Purpose: To determine the effectiveness of two dissemination and implementation strategies to implement a national guideline for epilepsy management in primary care settings.
Methods: Three-arm cluster-randomized controlled trial. The participants were general practitioners from 68 practices in Tayside, Scotland, and 1,133 of their patients with self-reported epilepsy treated with antiepileptic medications (AEDs). Practices were randomized blind to a control, intermediate, or intensive intervention.

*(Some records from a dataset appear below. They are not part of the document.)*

(* ===== verification/RdmaProgress.v ===== *)
(** * nccl_ofi_rdma: completions

    What the progress engine does with an entry of a completion queue: counting
    completions of a request and of its parent, control and eager messages
    arriving in bounce buffers, remote writes, error entries; then the polling
    loops and [test]. *)

From S2P Require Import Prelude StateM NetTypes Allocator Scheduler Msgbuff RdmaWire.
Import Scheduler Msgbuff RdmaWire.
From S2P Require Import RdmaState RdmaPost.

Section Progress.
Context {E : RdmaEnv}.

(** ** Counting completions *)

Definition set_request_state_to_error (req : Z) : M unit :=
  upd_req req (set_state NCCL_OFI_RDMA_REQ_ERROR) ;;;
  let* r := get_req req in
  match type r with
  | NCCL_OFI_RDMA_SEND_CTRL =>
      let* d := get_send_ctrl_data req in
      upd_req (sc_recv_req d) (set_state NCCL_OFI_RDMA_REQ_ERROR)
  | NCCL_OFI_RDMA_RECV_SEGMS =>
      let* d := get_recv_segms_data req in
      upd_req (rs_recv_req d) (set_state NCCL_OFI_RDMA_REQ_ERROR)
  | _ => ret tt
  end.

(** The update under the request's lock. *)
Definition count_completion (sz total_ncompls : Z) (r : nccl_net_ofi_rdma_req_t)
    : nccl_net_ofi_rdma_req_t :=
  let r1 := set_ncompls (ncompls r + 1) (set_size (u64 (size r + sz)) r) in
  if (ncompls r1 =? total_ncompls) && negb (is_state NCCL_OFI_RDMA_REQ_ERROR r1)
  then set_state NCCL_OFI_RDMA_REQ_COMPLETED r1 else r1.

Definition inc_req_completion (req sz total_ncompls : Z) : M Z :=
  upd_req req (count_completion sz total_ncompls) ;;; ret 0.

Definition set_eager_copy_completed (req : Z) : M Z :=
  let* d := get_eager_copy_data req in
  let recv_req := ec_recv_req d in
  let* recv_data := get_recv_data recv_req in
  upd_req req (fun r => set_state NCCL_OFI_RDMA_REQ_COMPLETED (set_ncompls 1 r)) ;;;
  let* bounce_data := get_bounce_data (ec_eager_bounce_req d) in
  let sz := bd_recv_len bounce_data in
  let* rc := check_post_bounce_req (ec_eager_bounce_req d) in
  if negb (rc =? 0) then ret rc
  else inc_req_completion recv_req sz (rv_total_num_compls recv_data).

Definition set_send_ctrl_completed (req : Z) : M Z :=
  let* d := get_send_ctrl_data req in
  let recv_req := sc_recv_req d in
  let* recv_data := get_recv_data recv_req in
  let* c := req_comm req in
  upd_req req (fun r => set_state NCCL_OFI_RDMA_REQ_COMPLETED (set_ncompls 1 r)) ;;;
  upd_recv_comm c (fun r => set_r_ctrl_delivered (u64 (r_n_ctrl_delivered r + 1)) r) ;;;
  inc_req_completion recv_req 0 (rv_total_num_compls recv_data).

Definition inc_recv_seg_completion (req sz total_nsegms : Z) : M Z :=
  let* r := get_req req in
  assert (is_type NCCL_OFI_RDMA_RECV_SEGMS r) ;;;
  let r1 := set_ncompls (ncompls r + 1) (set_size (u64 (size r + sz)) r) in
  put_req req r1 ;;;
  if ncompls r1 =? total_nsegms then
    let* d := get_recv_segms_data req in
    let* recv_data := get_recv_data (rs_recv_req d) in
    upd_req req (set_state NCCL_OFI_RDMA_REQ_COMPLETED) ;;;
    inc_req_completion (rs_recv_req d) (size r1) (rv_total_num_compls recv_data)
  else ret 0.

(** ** Control messages *)

Definition get_bounce_ctrl_msg (item : Z) : M nccl_net_ofi_rdma_ctrl_msg_t :=
  let* m := gets bounce_bufs in
  let* b := of_option (m !! item) in match b with BmCtrl c => ret c | _ => undefined end.
Definition get_bounce_connection_msg (item : Z) : M nccl_ofi_rdma_connection_info_t :=
  let* m := gets bounce_bufs in
  let* b := of_option (m !! item) in
  match b with BmConn c | BmConnResp c => ret c | _ => undefined end.
Definition bounce_get_close_msg (item : Z) : M nccl_net_ofi_rdma_close_msg_t :=
  let* m := gets bounce_bufs in
  let* b := of_option (m !! item) in match b with BmClose c => ret c | _ => undefined end.

(** The fields update_send_data_from_remote copies from the control message. *)
Definition copy_remote (keys : list Z) (ctrl_msg : nccl_net_ofi_rdma_ctrl_msg_t)
    (d : rdma_req_send_data_t) : rdma_req_send_data_t :=
  mk_send_data (sd_eager d) (cm_buff_addr ctrl_msg) (cm_buff_len ctrl_msg) keys (sd_wdata d)
    (sd_xferred_rail_id d) (sd_buff d) (sd_buff_len d) (sd_buff_mr_handle d) (sd_schedule d)
    (sd_total_num_compls d).
Definition set_sd_len n d :=
  mk_send_data (sd_eager d) (sd_remote_buff d) (sd_remote_len d) (sd_remote_mr_key d) (sd_wdata d)
    (sd_xferred_rail_id d) (sd_buff d) n (sd_buff_mr_handle d) (sd_schedule d)
    (sd_total_num_compls d).
Definition set_sd_remote_len n d :=
  mk_send_data (sd_eager d) (sd_remote_buff d) n (sd_remote_mr_key d) (sd_wdata d)
    (sd_xferred_rail_id d) (sd_buff d) (sd_buff_len d) (sd_buff_mr_handle d) (sd_schedule d)
    (sd_total_num_compls d).
Definition set_sd_plan schedule total wdata d :=
  mk_send_data (sd_eager d) (sd_remote_buff d) (sd_remote_len d) (sd_remote_mr_key d) wdata
    (sd_xferred_rail_id d) (sd_buff d) (sd_buff_len d) (sd_buff_mr_handle d) schedule total.

(** Reduce the send to the size of the remote buffer. *)
Definition truncate_send (req : Z) : M unit :=
  let* d := get_send_data req in
  if sd_remote_len d <? sd_buff_len d then
    upd_req req (fun r => set_data (SendData (set_sd_len (sd_remote_len d) d))
                            (set_size (sd_remote_len d) r))
  else ret tt.

Definition update_send_data_from_remote (c bounce_req req : Z) : M Z :=
  let* s_comm := rdma_device_get_send_comm c in
  let* d := get_send_data req in
  let* bounce_data := get_bounce_data bounce_req in
  let* ctrl_msg := get_bounce_ctrl_msg (bd_bounce_fl_item bounce_data) in
  assert (num_rails <=? Z.of_nat (length (cm_buff_mr_key ctrl_msg))) ;;;
  put_data req (SendData (copy_remote (take (Z.to_nat num_rails) (cm_buff_mr_key ctrl_msg))
                            ctrl_msg d)) ;;;
  truncate_send req ;;;
  let* d := get_send_data req in
  let* schedule := get_schedule (sd_buff_len d) num_rails in
  put_data req (SendData (set_sd_schedule schedule d)) ;;;
  if schedule =? NULL then ret (- EINVAL)
  else
    let* s := get_schedule_at schedule in
    let* r := get_req req in
    put_data req (SendData (set_sd_plan schedule (num_xfer_infos s)
                              (GET_RDMA_WRITE_IMM_DATA (s_remote_comm_id s_comm) (msg_seq_num r)
                                 (num_xfer_infos s)) d)) ;;;
    ret 0.

(** Queue a request the network had no room for. *)
Definition queue_if_busy (req rc : Z) : M Z :=
  if rc =? - FI_EAGAIN then pending_insert_back req else ret rc.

Control: Postal dissemination of a nationally developed clinical guideline. Intermediate intervention: Postal dissemination of the guideline supported by interactive, accredited workshops, and dedicated, structured protocol documents. Intensive intervention: Intermediate intervention plus a nurse specialist who supported and educated practices in the establishment of epilepsy review clinics. The primary outcome was the SF-36 health-related quality-of-life instrument. Secondary measures were a battery of prevalidated epilepsy-specific quality-of-life instruments. These were administered at baseline and after the intervention phase. Process of care was assessed by case-note review on number of review meetings and counseling sessions for epilepsy before and after the interventions.
Results: None of the intervention groups showed any change in the primary or secondary outcome measures or process-of-care measures.
Conclusions: None of the intervention strategies led to improvements in patient quality of life or quality of epilepsy care. Further research is needed to discover why the interventions failed, to identify barriers to adoption of guidelines, and to develop strategies that might improve implementation and uptake in the future.